Capsular closure is done without excessive tension to avoid compression of the retinacular vessels. The trochanteric fragment is reduced anatomically according to the triplanar osteotomy cuts and reattached using 3.5- or 4.5-mm screws. With the triplanar trochanteric osteotomy, 3.5-mm screws are sufficient. On the other hand, 4.5-mm screws are much easier to remove if they become symptomatic. The fascia lata, fat, and cutaneous layers are carefully closed in a layered fashion. Drains are rarely indicated.

Postoperative Management and Rehabilitation

A postoperative radiograph is obtained in the recovery room (Fig. 9.5). The patient is usually immobilized postoperatively on crutches with toe-touch weight-bearing for a total 6–8 weeks. The patient is prohibited from hip flexion >70° and from actively abducting the extremity to allow proper healing of the osteotomy site. Continuous passive motion (with flexion limited to 70°) is started on postoperative day number one until discharge in order to prevent formation of intra-articular adhesions. If a microfracture was performed, then continuous passive motion use must be prolonged a total of 6–8 weeks. The patient is usually discharged after 5–7 days. All patients receive low-molecular-weight heparin until full mobilization occurs.

Fig. 9.5
figure 5_9

Postoperative radiograph showing surgical dislocation through a transtrochanteric approach with acetabular rim trimming, labral refixation, and femoral offset correction

If after 8 weeks, radiographs show evidence of healing of the osteotomy site, then weight-bearing and motion restrictions are lifted. If there is any doubt, then therapy should be postponed for another 3–4 weeks. Full activities are allowed once the patient has regained full motion and strength, which usually requires 3 months.

Results

A review of the literature and results of open impingement surgery is presented in Table 9.1. To date, there have been approximately eight series with approximately 200 patients [1, 3, 4, 7, 23, 27, 32]. Prognosis generally depends on the extent of articular damage [1, 3, 4, 7, 23, 27, 32]. In other words, the extent of preoperative arthritis is an important predictor of outcome. In addition, labral refixation appears to yield better clinical and radiographic results, while cases with combined impingement and instability have had poorer results.

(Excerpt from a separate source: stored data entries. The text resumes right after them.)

(* ===== verification/Base64.v ===== *)
(** Base64 ([base64_encode] and [base64_decode] of
    src/runtime/src/utils/crypt.cpp): the two byte loops as folds over the
    input with the source's local arrays as state, a recursive RFC 4648
    reference, and the round trip between them. *)

From stdpp Require Import strings.
From S2P Require Import Prelude.


(** [base64_chars]: the 64 characters, as byte values. *)
Definition base64_chars : bytes :=
  (fun c => Z.of_N (Ascii.N_of_ascii c)) <$>
    String.list_ascii_of_string "ABCDEFGHIJKLMNOPQRSTUVWXYZabcdefghijklmnopqrstuvwxyz0123456789+/".

Definition base64_char (i : Z) : Z := nth (Z.to_nat i) base64_chars 0.

(** [std::string_view::find(char)]: the first index, or [npos]. *)
Definition npos : Z := 2 ^ 64 - 1.

Fixpoint find_char_from (i : Z) (s : bytes) (c : Z) : Z :=
  match s with
  | [] => npos
  | x :: s' => if x =? c then i else find_char_from (i + 1) s' c
  end.

Definition find_char (s : bytes) (c : Z) : Z := find_char_from 0 s c.

Definition is_base64 (c : Z) : bool :=
  (c =? 43) || ((47 <=? c) && (c <=? 57)) || ((65 <=? c) && (c <=? 90))
  || ((97 <=? c) && (c <=? 122)).

Definition at_ (a : list Z) (i : nat) : Z := nth i a 0.

(** The lambda [char_array_3_to_4] of [base64_encode]. *)
Definition char_array_3_to_4 (a3 : list Z) : list Z :=
  [ u8 (Z.shiftr (Z.land (at_ a3 0) 0xfc) 2);
    u8 (Z.shiftl (Z.land (at_ a3 0) 0x03) 4 + Z.shiftr (Z.land (at_ a3 1) 0xf0) 4);
    u8 (Z.shiftl (Z.land (at_ a3 1) 0x0f) 2 + Z.shiftr (Z.land (at_ a3 2) 0xc0) 6);
    u8 (Z.land (at_ a3 2) 0x3f) ].

(** Locals of [base64_encode]: the index [i], [char_array_3] and [output]. *)
Record enc_state := EncState { enc_i : nat; enc_a3 : list Z; enc_out : bytes }.

(** One turn of the loop [for (const auto& ch : input)]. *)
Definition enc_step (st : enc_state) (ch : Z) : enc_state :=
  let a3 := <[enc_i st := ch]> (enc_a3 st) in
  let i := S (enc_i st) in
  if (i =? 3)%nat
  then EncState 0 a3 (enc_out st ++ (base64_char <$> char_array_3_to_4 a3))
  else EncState i a3 (enc_out st).

(** The code after the loop: the last partial group and its padding. *)
Definition enc_finish (st : enc_state) : bytes :=
  let i := enc_i st in
  if (i =? 0)%nat then enc_out st
  else
    let a3 := foldl (fun a j => <[j := 0]> a) (enc_a3 st) (seq i (3 - i)) in
    enc_out st ++ (base64_char <$> take (S i) (char_array_3_to_4 a3))
      ++ replicate (3 - i) 61.

(** [char_array_3] is uninitialised in the source; no entry is read before it
    is written, and the start value [0; 0; 0] stands for whatever it holds. *)
Definition base64_encode (input : bytes) : bytes :=
  enc_finish (foldl enc_step (EncState 0 [0; 0; 0] []) input).

(** The six bits a character stands for, as the source computes them. *)
Definition decode_char (c : Z) : Z := u8 (find_char base64_chars c).

(** The lambda [char_array_4_to_3] of [base64_decode]. *)
Definition char_array_4_to_3 (a4 : list Z) : list Z :=
  let a4 := decode_char <$> a4 in
  [ u8 (Z.shiftl (at_ a4 0) 2 + Z.shiftr (Z.land (at_ a4 1) 0x30) 4);
    u8 (Z.shiftl (Z.land (at_ a4 1) 0xf) 4 + Z.shiftr (Z.land (at_ a4 2) 0x3c) 2);
    u8 (Z.shiftl (Z.land (at_ a4 2) 0x3) 6 + at_ a4 3) ].

(** The input loop with its [break] at the first character outside the
    alphabet. *)
Fixpoint dec_loop (input : bytes) (i : nat) (a4 : list Z) (out : bytes) : nat * list Z * bytes :=
  match input with
  | [] => (i, a4, out)
  | ch :: rest =>
      if negb (is_base64 ch) then (i, a4, out)
      else
        let a4 := <[i := ch]> a4 in
        let i := S i in
        if (i =? 4)%nat then dec_loop rest 0 a4 (out ++ char_array_4_to_3 a4)
        else dec_loop rest i a4 out
  end.

(** The code after the loop of [base64_decode]. *)
Definition dec_finish (r : nat * list Z * bytes) : bytes :=
  let '(i, a4, out) := r in
  if (i =? 0)%nat then out
  else
    let a4 := foldl (fun a j => <[j := 0]> a) a4 (seq i (4 - i)) in
    out ++ take (i - 1) (char_array_4_to_3 a4).

Definition base64_decode (input : bytes) : bytes :=
  dec_finish (dec_loop input 0 [0; 0; 0; 0] []).

(** * RFC 4648 reference

    A group of three octets is a 24-bit number whose four base-64 digits are
    printed from the most significant one. *)

Definition sextet (n : Z) (k : Z) : Z := n / 64 ^ k mod 64.

Fixpoint rfc4648 (input : bytes) : bytes :=
  match input with
  | a :: b :: c :: rest =>
      let n := a * 65536 + b * 256 + c in
      base64_char (sextet n 3) :: base64_char (sextet n 2)
        :: base64_char (sextet n 1) :: base64_char (sextet n 0) :: rfc4648 rest
  | [a; b] =>
      let n := a * 65536 + b * 256 in
      [base64_char (sextet n 3); base64_char (sextet n 2); base64_char (sextet n 1); 61]
  | [a] =>
      let n := a * 65536 in
      [base64_char (sextet n 3); base64_char (sextet n 2); 61; 61]
  | [] => []
  end.

(** Induction over the input three octets at a time. *)
Lemma triple_ind (P : bytes -> Prop) :
  P [] -> (forall a, P [a]) -> (forall a b, P [a; b]) ->
  (forall a b c l, P l -> P (a :: b :: c :: l)) -> forall l, P l.
Proof.
  intros H0 H1 H2 H3 l.
  enough (P l /\ (forall a, P (a :: l)) /\ (forall a b, P (a :: b :: l))) by intuition.
  induction l as [|x l (IH0 & IH1 & IH2)]; auto.
Qed.

(** * Bit operations as arithmetic *)

Lemma hi6 a : is_byte a -> Z.shiftr (Z.land a 0xfc) 2 = a / 4.
Proof. intros. byte_cases a. Qed.

Lemma lo2 a : is_byte a -> Z.shiftl (Z.land a 0x03) 4 = a mod 4 * 16.
Proof. intros. byte_cases a. Qed.

Lemma hi4 a : is_byte a -> Z.shiftr (Z.land a 0xf0) 4 = a / 16.
Proof. intros. byte_cases a. Qed.

Lemma lo4 a : is_byte a -> Z.shiftl (Z.land a 0x0f) 2 = a mod 16 * 4.
Proof. intros. byte_cases a. Qed.

Lemma hi2 a : is_byte a -> Z.shiftr (Z.land a 0xc0) 6 = a / 64.
Proof. intros. byte_cases a. Qed.

Lemma lo6 a : is_byte a -> Z.land a 0x3f = a mod 64.
Proof. intros. byte_cases a. Qed.

Lemma byte_0 : is_byte 0.
Proof. unfold is_byte. lia. Qed.

#[export] Hint Resolve byte_0 : simple.

(** The four bytes of [char_array_4] are the sextets of the 24-bit group. *)
Lemma char_array_3_to_4_spec a b c :
  is_byte a -> is_byte b -> is_byte c ->
  char_array_3_to_4 [a; b; c] =
    let n := a * 65536 + b * 256 + c in [sextet n 3; sextet n 2; sextet n 1; sextet n 0].
Proof.
  intros Ha Hb Hc. unfold char_array_3_to_4, at_, sextet, u8; simpl nth.
  rewrite hi6, lo2, hi4, lo4, hi2, lo6 by done. unfold is_byte in *.
  cbv zeta. change (64 ^ 3) with 262144. change (64 ^ 2) with 4096.
  change (64 ^ 1) with 64. change (64 ^ 0) with 1. change (2 ^ 8) with 256.
  cons_eq; divlia.
Qed.

Lemma enc_triple a b c a3 out rest :
  length a3 = 3%nat ->
  foldl enc_step (EncState 0 a3 out) (a :: b :: c :: rest) =
    foldl enc_step
      (EncState 0 [a; b; c] (out ++ (base64_char <$> char_array_3_to_4 [a; b; c]))) rest.
Proof. destruct a3 as [|? [|? [|? [|]]]]; done. Qed.

Lemma enc_ref input : wf_bytes input ->
  forall a3 out, length a3 = 3%nat ->
  enc_finish (foldl enc_step (EncState 0 a3 out) input) = out ++ rfc4648 input.
Proof.
  induction input as [|a|a b|a b c l IH] using triple_ind; intros Hwf a3 out Ha3.
  - simpl. by rewrite app_nil_r.
  - destruct a3 as [|? [|? [|? [|]]]]; try done.
    inv_wf Hwf. unfold enc_finish.
    cbn -[char_array_3_to_4 base64_char].
    rewrite char_array_3_to_4_spec by auto with simple.
    cbv zeta. rewrite Z.add_0_r, Z.mul_0_l, Z.add_0_r. done.
  - destruct a3 as [|? [|? [|? [|]]]]; try done.
    inv_wf Hwf. unfold enc_finish.
    cbn -[char_array_3_to_4 base64_char].
    rewrite char_array_3_to_4_spec by auto with simple.
    cbv zeta. rewrite Z.add_0_r. done.
  - inv_wf Hwf.
    rewrite enc_triple by done. rewrite IH by done.
    rewrite char_array_3_to_4_spec, <- app_assoc by done. done.
Qed.

(** * Decoding *)

Lemma find_base64_char n : 0 <= n < 64 -> find_char base64_chars (base64_char n) = n.
Proof.
  intros Hn.
  assert (forallb (fun k => find_char base64_chars (base64_char k) =? k)
            (Z.of_nat <$> seq 0 64) = true) as H by (vm_compute; reflexivity).
  rewrite forallb_forall in H. apply Z.eqb_eq, H, list_elem_of_In, list_elem_of_fmap.
  exists (Z.to_nat n). split; [lia|]. apply elem_of_seq. lia.
Qed.

Lemma is_base64_char n : 0 <= n < 64 -> is_base64 (base64_char n) = true.
Proof.
  intros Hn.
  assert (forallb (fun k => is_base64 (base64_char k)) (Z.of_nat <$> seq 0 64) = true)
    as H by (vm_compute; reflexivity).
  rewrite forallb_forall in H. apply H, list_elem_of_In, list_elem_of_fmap.
  exists (Z.to_nat n). split; [lia|]. apply elem_of_seq. lia.
Qed.

Lemma sextet_range n k : 0 <= sextet n k < 64.
Proof. apply Z.mod_pos_bound. lia. Qed.

#[export] Hint Resolve sextet_range : simple.

Lemma decode_sextet n k : decode_char (base64_char (sextet n k)) = sextet n k.
Proof.
  pose proof (sextet_range n k).
  unfold decode_char. rewrite find_base64_char by done. apply u8_small. word.
Qed.

Lemma char_array_4_to_3_spec c0 c1 c2 c3 s0 s1 s2 s3 :
  decode_char c0 = s0 -> decode_char c1 = s1 -> decode_char c2 = s2 -> decode_char c3 = s3 ->
  is_byte s0 -> is_byte s1 -> is_byte s2 -> is_byte s3 ->
  char_array_4_to_3 [c0; c1; c2; c3] =
    [ u8 (s0 * 4 + s1 / 16 mod 4); u8 (s1 mod 16 * 16 + s2 / 4 mod 16);
      u8 (s2 mod 4 * 64 + s3) ].
Proof.
  intros E0 E1 E2 E3 H0 H1 H2 H3. unfold char_array_4_to_3.
  cbn [fmap list_fmap at_ nth]. rewrite E0, E1, E2, E3. unfold at_; cbn [nth]. cons_eq; do 2 f_equal.
  - byte_cases s0.
  - byte_cases s1.
  - byte_cases s1.
  - byte_cases s2.
  - byte_cases s2.
Qed.

Lemma sextet_byte n k : is_byte (sextet n k).
Proof. pose proof (sextet_range n k). word. Qed.

Lemma decode_nul : decode_char 0 = 255.
Proof. reflexivity. Qed.

Lemma byte_255 : is_byte 255.
Proof. word. Qed.

#[export] Hint Resolve sextet_byte decode_sextet decode_nul byte_255 : simple.

(** Four digits of a 24-bit number decode to its three octets. *)
Lemma decode_group a b c :
  is_byte a -> is_byte b -> is_byte c ->
  let n := a * 65536 + b * 256 + c in
  char_array_4_to_3 [base64_char (sextet n 3); base64_char (sextet n 2);
                     base64_char (sextet n 1); base64_char (sextet n 0)] = [a; b; c].
Proof.
  intros Ha Hb Hc n.
  rewrite (char_array_4_to_3_spec _ _ _ _ _ _ _ _ (decode_sextet _ _) (decode_sextet _ _)
             (decode_sextet _ _) (decode_sextet _ _)) by auto with simple.
  unfold n, sextet, u8, is_byte in *. change (64 ^ 3) with 262144.
  change (64 ^ 2) with 4096. change (64 ^ 1) with 64. change (64 ^ 0) with 1.
  change (2 ^ 8) with 256. cons_eq; divlia.
Qed.

Lemma dec_four n rest a4 out :
  length a4 = 4%nat ->
  let cs := [base64_char (sextet n 3); base64_char (sextet n 2);
             base64_char (sextet n 1); base64_char (sextet n 0)] in
  dec_loop (cs ++ rest) 0 a4 out = dec_loop rest 0 cs (out ++ char_array_4_to_3 cs).
Proof.
  intros Ha4 cs. destruct a4 as [|? [|? [|? [|? [|]]]]]; try done.
  unfold cs. cbn -[char_array_4_to_3 base64_char is_base64].
  by rewrite !is_base64_char by auto with simple.
Qed.

Lemma dec_ref input : wf_bytes input ->
  forall a4 out, length a4 = 4%nat ->
  dec_finish (dec_loop (rfc4648 input) 0 a4 out) = out ++ input.
Proof.
  induction input as [|a|a b|a b c l IH] using triple_ind; intros Hwf a4 out Ha4.
  - simpl. by rewrite app_nil_r.
  - inv_wf Hwf. destruct a4 as [|? [|? [|? [|? [|]]]]]; try done.
    cbn -[char_array_4_to_3 base64_char is_base64].
    rewrite !is_base64_char by auto with simple.
    cbn -[char_array_4_to_3 base64_char]. f_equal.
    rewrite (char_array_4_to_3_spec _ _ _ _ _ _ 255 255
               (decode_sextet _ _) (decode_sextet _ _)) by auto with simple.
    cbn [take]. unfold sextet, u8, is_byte in *.
    change (64 ^ 3) with 262144. change (64 ^ 2) with 4096. cons_eq; divlia.
  - inv_wf Hwf. destruct a4 as [|? [|? [|? [|? [|]]]]]; try done.
    cbn -[char_array_4_to_3 base64_char is_base64].
    rewrite !is_base64_char by auto with simple.
    cbn -[char_array_4_to_3 base64_char]. f_equal.
    rewrite (char_array_4_to_3_spec _ _ _ _ _ _ _ 255
               (decode_sextet _ _) (decode_sextet _ _) (decode_sextet _ _)) by auto with simple.
    cbn [take]. unfold sextet, u8, is_byte in *.
    change (64 ^ 3) with 262144. change (64 ^ 2) with 4096.
    change (64 ^ 1) with 64. cons_eq; divlia.
  - inv_wf Hwf. pose proof (dec_four (a * 65536 + b * 256 + c) (rfc4648 l) a4 out Ha4) as H4.
    cbv zeta in H4. cbn [rfc4648 app] in *. rewrite H4, decode_group, IH by done.
    by rewrite <- app_assoc.
Qed.

(** * Properties *)

(** [base64_encode] computes the RFC 4648 encoding (three octets to four
    digits, [=] padding) of every input. *)
Theorem base64_encode_rfc4648 (input : bytes) :
  wf_bytes input -> base64_encode input = rfc4648 input.
Proof. intros Hwf. unfold base64_encode. by rewrite enc_ref. Qed.

Lemma base64_encode_rfc4648_witness :
  wf_bytes [77; 97; 110; 0] /\ base64_encode [77; 97; 110; 0] = rfc4648 [77; 97; 110; 0].
Proof.
  assert (wf_bytes [77; 97; 110; 0]) as H by (repeat constructor; lia).
  split; [exact H | apply (base64_encode_rfc4648 [77; 97; 110; 0]); exact H].
Defined.

(** Decoding an encoded byte string gives it back, for every length. *)
Theorem base64_roundtrip (input : bytes) :
  wf_bytes input -> base64_decode (base64_encode input) = input.
Proof.
  intros Hwf. unfold base64_encode. rewrite enc_ref by done.
  apply (dec_ref input Hwf [0; 0; 0; 0] []). done.
Qed.

Lemma base64_roundtrip_witness :
  wf_bytes [104; 105; 255; 0] /\
  base64_decode (base64_encode [104; 105; 255; 0]) = [104; 105; 255; 0].
Proof.
  assert (wf_bytes [104; 105; 255; 0]) as H by (repeat constructor; lia).
  split; [exact H | apply (base64_roundtrip [104; 105; 255; 0]); exact H].
Defined.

Table 9.1 Open clinical results of surgical dislocation for FAI

Complications

General complications such as infection, blood loss, and venous thrombosis are quite rare. Specific complications to this procedure include iatrogenic osteonecrosis, osteotomy nonunion, symptomatic hardware, under/over correction, and femoral neck fracture.

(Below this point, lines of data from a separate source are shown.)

(** Storing the bytes up to the write cursor preserves the contents. *)
Lemma slice_moved m d m' r w :
  0 <= r <= w -> w <= zlen m -> stored m' 0 (slice m 0 w) d -> slice d r w = slice m r w.
Proof.
  intros Hr Hw Hd. pose proof (slice_stored _ _ _ _ Hd) as Hs.
  rewrite zlen_slice, Z.sub_0_r, Z.add_0_l in Hs by lia.
  rewrite <- (Z.add_0_l r), <- (zdrop_slice d), <- (zdrop_slice m), Hs by lia. done.
Qed.

(** What an operation that only makes room leaves unchanged. *)
Record roomier (size : Z) (mb mb' : memory_buffer) : Prop := Roomier {
  rm_wf : mb_wf mb';
  rm_contents : contents (mb_base mb') = contents (mb_base mb);
  rm_read : read_ (mb_base mb') = read_ (mb_base mb);
  rm_write : write_ (mb_base mb') = write_ (mb_base mb);
  rm_ge : capacity_ (mb_base mb) <= capacity_ (mb_base mb');
  rm_size : size <= capacity_ (mb_base mb');
  rm_le : capacity_ (mb_base mb') <= Z.max size (capacity_ (mb_base mb) + capacity_ (mb_base mb) / 2);
  rm_le' : capacity_ (mb_base mb') <= Z.max (capacity_ (mb_base mb)) (size + size / 2) }.

Lemma roomier_refl size mb :
  mb_wf mb -> size <= capacity_ (mb_base mb) -> roomier size mb mb.
Proof. intros Hmb Hs. pose proof Hmb as [Hb _]. bwf. split; try done; lia. Qed.

Lemma grow_ok mb size :
  mb_wf mb -> capacity_ (mb_base mb) < size <= max_size ->
  exists mb', grow garbage mb size = Some mb' /\ roomier size mb mb'.
Proof.
  intros [Hb Hst] Hsize. unfold grow. set (b := mb_base mb) in *.
  rewrite load_slice by (bwf; lia). rewrite Z.add_0_l. cbn [mbind option_bind].
  rewrite u64_small by (unfold is_u64, max_size in *; bwf; lia).
  set (cap := if _ <? size then size else _).
  assert (size <= cap <= Z.max size (capacity_ b + capacity_ b / 2) /\ cap <= max_size) as [Hcap Hmax].
  { unfold cap. destruct (Z.ltb_spec (capacity_ b + capacity_ b / 2) size); [lia|].
    destruct (Z.ltb_spec max_size (capacity_ b + capacity_ b / 2)); [|lia].
    destruct (Z.ltb_spec max_size size); lia. }
  assert (0 <= capacity_ b) by (bwf; lia).
  destruct (store_ok (allocate garbage cap) 0 (slice (data_ b) 0 (write_ b)))
    as (d & -> & Hd); [lia| |].
  { rewrite zlen_slice, zlen_allocate by (bwf; lia). bwf. lia. }
  cbn [mbind option_bind]. eexists. split; [reflexivity|].
  pose proof (stored_len _ _ _ _ Hd) as Hl. rewrite zlen_allocate in Hl by lia.
  split; cbn [mb_base data_ capacity_ read_ write_]; try done; try (fold b; lia).
  - split; cbn; [unfold max_size in *; bwf; split; cbn; lia|]. by destruct (mb_store mb).
  - unfold contents. cbn. fold b. bwf. eapply slice_moved; [lia..|exact Hd].
Qed.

Although the risk of osteonecrosis exists, in numerous series, no instances have been reported [1, 3, 4, 7, 23, 27, 32]. A thorough understanding of the course of the medial femoral circumflex artery helps prevent this potential complication. Similarly, all these reports mention minimal trochanter fixation problems. If trochanter pseudoarthrosis does develop, then repeat stable osteosynthesis is recommended. With the new triplane osteotomy, trochanter nonunions have been almost eliminated. On the other hand, symptomatic hardware is not infrequent. If present, it takes a small outpatient procedure to remove the hardware with minimal disability associated with it. Finally, under/over correction are also rare problems that can be eliminated with proper preoperative radiographic assessment in conjunction with carefully performed intraoperative impingement testing. Likewise, femoral neck fractures can be avoided with the use of templates to avoid excessive resections [22].

Conclusion

Open treatment of femoroacetabular impingement with surgical dislocation provides the surgeon with numerous advantages. First, it is a safe and extensile exposure of the hip joint. Second, a surgical dislocation provides the surgeon with the ability to evaluate all of the pathology under direct visualization. Finally, a surgical dislocation is a versatile procedure since it enables the surgeon to perform numerous impingement procedures from one exposure. Elimination of femoroacetabular impingement significantly improves patients’ symptoms, and with further study, chondral disease may be delayed or prevented. At present, the best results are seen in patients with early chondral disease.